[Stored entries]

(** One round keeps the invariant. *)
Lemma range_step_inv s a a' beam rest vis' calls add :
  range_inv s → s_range_frontier s = beam ++ rest →
  expand_beam a beam (s_visited s) = (a', vis', calls, Ok tt) →
  sublist add (to_nbrs calls) →
  (max = None → ∀ i d, (i, d) ∈ calls → f32_le d limit = true → i ∈ nbr_id <$> add) →
  ∀ hops cmps, (0 ≤ hops)%Z → (0 ≤ cmps)%Z →
  range_inv (mkScratch (s_best s) vis' (s_id_scratch s) beam (rest ++ (nbr_id <$> add))
               (s_in_range s ++ add) hops cmps).
Proof.
  intros [Hnd Hids Hnodes Hfr Hexp Hcl Hc] Hsplit Hex Hsub Hadd hops cmps Hh Hcm.
  destruct (expand_law _ _ _ _ _ _ _ Hex) as (Hd & Hndc & Hcalls & Hvis & Hfrom).
  assert (∀ n, n ∈ add → nbr_id n ∈ calls.*1 ∧ nbr_distance n = dist (nbr_id n)) as Hnew.
  { intros n Hn. apply calls_dist; [done|]. by eapply elem_of_sublist. }
  split; cbn [s_in_range s_visited s_range_frontier s_hops s_cmps].
  - rewrite fmap_app. apply NoDup_app. split_and!; [done| |].
    + intros i Hi Hi'. apply list_elem_of_fmap in Hi as (n & -> & Hn).
      apply list_elem_of_fmap in Hi' as (m & Heq & Hm). destruct (Hnew m Hm) as [Hm' _].
      rewrite <-Heq in Hm'. by apply (Hcalls _ Hm'), Hids.
    + eapply sublist_NoDup; [|apply sublist_fmap, Hsub]. by rewrite to_nbrs_ids.
  - intros n [Hn|Hn]%elem_of_app; [destruct (Hids n Hn); split; [by apply Hvis|done]|].
    destruct (Hnew n Hn). split; [by apply Hcalls|done].
  - intros i Hi. destruct (Hfrom i Hi) as [?|(b & Hb & Hi')]; [by apply Hnodes|].
    assert (b ∈ nbr_id <$> s_in_range s) as Hb'.
    { apply Hfr. rewrite Hsplit. apply elem_of_app. by left. }
    apply list_elem_of_fmap in Hb' as (n & -> & Hn). eapply adj_nodes; [|done]. by apply Hnodes, Hids.
  - intros i [Hi|Hi]%elem_of_app; rewrite fmap_app, elem_of_app; [left|by right].
    apply Hfr. rewrite Hsplit. apply elem_of_app. by right.
  - intros Hac n j Hn Hnf Hj. apply not_elem_of_app in Hnf as [Hnr Hna].
    apply elem_of_app in Hn as [Hn|Hn].
    + destruct (decide (nbr_id n ∈ beam)) as [Hb|Hb]; [by apply (proj1 (Hac _ _ _ _ _ _ Hex) (nbr_id n))|].
      apply Hvis, (Hexp Hac n); [done| |done]. rewrite Hsplit, elem_of_app. tauto.
    + exfalso. apply Hna. apply list_elem_of_fmap. eauto.
  - intros Hac Hm j Hj Hle. rewrite fmap_app, elem_of_app.
    destruct (proj2 (Hac _ _ _ _ _ _ Hex) j Hj) as [Hv|Hv]; [left; by apply Hcl|right].
    apply list_elem_of_fmap in Hv as ([i d] & -> & Hin). cbn in *. apply (Hadd Hm i d); [done|].
    destruct (calls_dist calls Hd (mkNeighbor i d)) as [_ Heq]; [|cbn in Heq; by rewrite Heq].
    apply list_elem_of_fmap. by exists (i, d).
  - done.
Qed.

Variables (max_hops max_cmps : Z).
Hypothesis max_hops_u32 : (max_hops < 2 ^ 32)%Z.
Hypothesis max_cmps_u32 : (max_cmps < 2 ^ 32)%Z.

(** The second round ends: every iteration expands points that were not expanded before. *)
Lemma range_loop_ok fuel : ∀ beam_width a s,
  0 < beam_width → range_inv s →
  length (s_range_frontier s) + remaining (nodes := nodes) (s_visited s) ≤ fuel →
  (s_hops s + Z.of_nat (length (s_range_frontier s) + remaining (nodes := nodes) (s_visited s))
     ≤ max_hops)%Z →
  (s_cmps s + Z.of_nat (remaining (nodes := nodes) (s_visited s)) ≤ max_cmps)%Z →
  ∃ a' s' r, range_loop fuel max limit beam_width a s = Some (a', s', r) ∧
    match r with
    | Err e => accessor_error I A E e
    | Ok _ => range_inv s' ∧ (s_hops s' ≤ max_hops)%Z ∧
        (max = None → s_range_frontier s' = [])
    end.
Proof.
  induction fuel as [|fuel IH]; intros bw a s Hbw Hs Hf Hh Hc; cbn [range_loop].
  - destruct (s_range_frontier s) eqn:Ef; [|simpl in Hf; lia]. eexists _, _, _.
    split; [done|]. split_and!; [done|lia|done].
  - destruct (s_range_frontier s) as [|f0 fs] eqn:Ef.
    { eexists _, _, _. split; [done|]. split_and!; [done|lia|done]. }
    destruct (below max (length (s_in_range s))) eqn:Eb.
    2:{ eexists _, _, _. split; [done|]. split_and!; [done|lia|]. intros ->. done. }
    rewrite <-Ef in *. set (beam := take bw (s_range_frontier s)).
    set (rest := drop bw (s_range_frontier s)).
    assert (s_range_frontier s = beam ++ rest) as Hsplit by (unfold beam, rest; by rewrite take_drop).
    assert (0 < length beam ∧ length beam + length rest = length (s_range_frontier s)) as [Hpos Hlen].
    { rewrite Hsplit, length_app. split; [|done]. unfold beam. rewrite length_take, Ef. simpl. lia. }
    destruct (expand_beam a beam (s_visited s)) as [[[a1 vis'] calls] r] eqn:Hex.
    destruct r as [[]|e]; [|by failed].
    destruct (absorb_ok calls (s_in_range s) rest) as (add & -> & Hsub & Hadd).
    destruct (expand_law _ _ _ _ _ _ _ Hex) as (Hd & Hndc & Hcalls & Hvis & _).
    destruct (ri_counters s Hs) as [Hh0 Hc0].
    assert (range_inv (mkScratch (s_best s) vis' (s_id_scratch s) beam (rest ++ (nbr_id <$> add))
      (s_in_range s ++ add) (s_hops s + Z.of_nat (length beam))
      (s_cmps s + Z.of_nat (length calls)))) as Hs'.
    { eapply range_step_inv; try done; lia. }
    assert (length calls + remaining (nodes := nodes) vis' ≤ remaining (nodes := nodes) (s_visited s))
      as Hrem.
    { rewrite <-(length_fmap fst calls). apply remaining_drop; [done|done|].
      intros i Hi. destruct (Hcalls i Hi). split_and!; [done|done|by apply (ri_nodes _ Hs')]. }
    assert (length add ≤ length calls) as Hadd_len.
    { apply sublist_length in Hsub. unfold to_nbrs in Hsub. by rewrite length_fmap in Hsub. }
    rewrite !as_u32_small by lia. rewrite !u32_add_ok by lia. cbn [mbind option_bind].
    apply IH; [done|done|..]; cbn [s_range_frontier s_visited s_hops s_cmps];
      rewrite ?length_app, ?length_fmap; lia.
Qed.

EXERCISE INSTRUCTIONS
The required response is a complete, exact copy of the records.

ANSWER SPACE
(** One round keeps the invariant. *)
Lemma range_step_inv s a a' beam rest vis' calls add :
  range_inv s → s_range_frontier s = beam ++ rest →
  expand_beam a beam (s_visited s) = (a', vis', calls, Ok tt) →
  sublist add (to_nbrs calls) →
  (max = None → ∀ i d, (i, d) ∈ calls → f32_le d limit = true → i ∈ nbr_id <$> add) →
  ∀ hops cmps, (0 ≤ hops)%Z → (0 ≤ cmps)%Z →
  range_inv (mkScratch (s_best s) vis' (s_id_scratch s) beam (rest ++ (nbr_id <$> add))
               (s_in_range s ++ add) hops cmps).
Proof.
  intros [Hnd Hids Hnodes Hfr Hexp Hcl Hc] Hsplit Hex Hsub Hadd hops cmps Hh Hcm.
  destruct (expand_law _ _ _ _ _ _ _ Hex) as (Hd & Hndc & Hcalls & Hvis & Hfrom).
  assert (∀ n, n ∈ add → nbr_id n ∈ calls.*1 ∧ nbr_distance n = dist (nbr_id n)) as Hnew.
  { intros n Hn. apply calls_dist; [done|]. by eapply elem_of_sublist. }
  split; cbn [s_in_range s_visited s_range_frontier s_hops s_cmps].
  - rewrite fmap_app. apply NoDup_app. split_and!; [done| |].
    + intros i Hi Hi'. apply list_elem_of_fmap in Hi as (n & -> & Hn).
      apply list_elem_of_fmap in Hi' as (m & Heq & Hm). destruct (Hnew m Hm) as [Hm' _].
      rewrite <-Heq in Hm'. by apply (Hcalls _ Hm'), Hids.
    + eapply sublist_NoDup; [|apply sublist_fmap, Hsub]. by rewrite to_nbrs_ids.
  - intros n [Hn|Hn]%elem_of_app; [destruct (Hids n Hn); split; [by apply Hvis|done]|].
    destruct (Hnew n Hn). split; [by apply Hcalls|done].
  - intros i Hi. destruct (Hfrom i Hi) as [?|(b & Hb & Hi')]; [by apply Hnodes|].
    assert (b ∈ nbr_id <$> s_in_range s) as Hb'.
    { apply Hfr. rewrite Hsplit. apply elem_of_app. by left. }
    apply list_elem_of_fmap in Hb' as (n & -> & Hn). eapply adj_nodes; [|done]. by apply Hnodes, Hids.
  - intros i [Hi|Hi]%elem_of_app; rewrite fmap_app, elem_of_app; [left|by right].
    apply Hfr. rewrite Hsplit. apply elem_of_app. by right.
  - intros Hac n j Hn Hnf Hj. apply not_elem_of_app in Hnf as [Hnr Hna].
    apply elem_of_app in Hn as [Hn|Hn].
    + destruct (decide (nbr_id n ∈ beam)) as [Hb|Hb]; [by apply (proj1 (Hac _ _ _ _ _ _ Hex) (nbr_id n))|].
      apply Hvis, (Hexp Hac n); [done| |done]. rewrite Hsplit, elem_of_app. tauto.
    + exfalso. apply Hna. apply list_elem_of_fmap. eauto.
  - intros Hac Hm j Hj Hle. rewrite fmap_app, elem_of_app.
    destruct (proj2 (Hac _ _ _ _ _ _ Hex) j Hj) as [Hv|Hv]; [left; by apply Hcl|right].
    apply list_elem_of_fmap in Hv as ([i d] & -> & Hin). cbn in *. apply (Hadd Hm i d); [done|].
    destruct (calls_dist calls Hd (mkNeighbor i d)) as [_ Heq]; [|cbn in Heq; by rewrite Heq].
    apply list_elem_of_fmap. by exists (i, d).
  - done.
Qed.

Variables (max_hops max_cmps : Z).
Hypothesis max_hops_u32 : (max_hops < 2 ^ 32)%Z.
Hypothesis max_cmps_u32 : (max_cmps < 2 ^ 32)%Z.

(** The second round ends: every iteration expands points that were not expanded before. *)
Lemma range_loop_ok fuel : ∀ beam_width a s,
  0 < beam_width → range_inv s →
  length (s_range_frontier s) + remaining (nodes := nodes) (s_visited s) ≤ fuel →
  (s_hops s + Z.of_nat (length (s_range_frontier s) + remaining (nodes := nodes) (s_visited s))
     ≤ max_hops)%Z →
  (s_cmps s + Z.of_nat (remaining (nodes := nodes) (s_visited s)) ≤ max_cmps)%Z →
  ∃ a' s' r, range_loop fuel max limit beam_width a s = Some (a', s', r) ∧
    match r with
    | Err e => accessor_error I A E e
    | Ok _ => range_inv s' ∧ (s_hops s' ≤ max_hops)%Z ∧
        (max = None → s_range_frontier s' = [])
    end.
Proof.
  induction fuel as [|fuel IH]; intros bw a s Hbw Hs Hf Hh Hc; cbn [range_loop].
  - destruct (s_range_frontier s) eqn:Ef; [|simpl in Hf; lia]. eexists _, _, _.
    split; [done|]. split_and!; [done|lia|done].
  - destruct (s_range_frontier s) as [|f0 fs] eqn:Ef.
    { eexists _, _, _. split; [done|]. split_and!; [done|lia|done]. }
    destruct (below max (length (s_in_range s))) eqn:Eb.
    2:{ eexists _, _, _. split; [done|]. split_and!; [done|lia|]. intros ->. done. }
    rewrite <-Ef in *. set (beam := take bw (s_range_frontier s)).
    set (rest := drop bw (s_range_frontier s)).
    assert (s_range_frontier s = beam ++ rest) as Hsplit by (unfold beam, rest; by rewrite take_drop).
    assert (0 < length beam ∧ length beam + length rest = length (s_range_frontier s)) as [Hpos Hlen].
    { rewrite Hsplit, length_app. split; [|done]. unfold beam. rewrite length_take, Ef. simpl. lia. }
    destruct (expand_beam a beam (s_visited s)) as [[[a1 vis'] calls] r] eqn:Hex.
    destruct r as [[]|e]; [|by failed].
    destruct (absorb_ok calls (s_in_range s) rest) as (add & -> & Hsub & Hadd).
    destruct (expand_law _ _ _ _ _ _ _ Hex) as (Hd & Hndc & Hcalls & Hvis & _).
    destruct (ri_counters s Hs) as [Hh0 Hc0].
    assert (range_inv (mkScratch (s_best s) vis' (s_id_scratch s) beam (rest ++ (nbr_id <$> add))
      (s_in_range s ++ add) (s_hops s + Z.of_nat (length beam))
      (s_cmps s + Z.of_nat (length calls)))) as Hs'.
    { eapply range_step_inv; try done; lia. }
    assert (length calls + remaining (nodes := nodes) vis' ≤ remaining (nodes := nodes) (s_visited s))
      as Hrem.
    { rewrite <-(length_fmap fst calls). apply remaining_drop; [done|done|].
      intros i Hi. destruct (Hcalls i Hi). split_and!; [done|done|by apply (ri_nodes _ Hs')]. }
    assert (length add ≤ length calls) as Hadd_len.
    { apply sublist_length in Hsub. unfold to_nbrs in Hsub. by rewrite length_fmap in Hsub. }
    rewrite !as_u32_small by lia. rewrite !u32_add_ok by lia. cbn [mbind option_bind].
    apply IH; [done|done|..]; cbn [s_range_frontier s_visited s_hops s_cmps];
      rewrite ?length_app, ?length_fmap; lia.
Qed.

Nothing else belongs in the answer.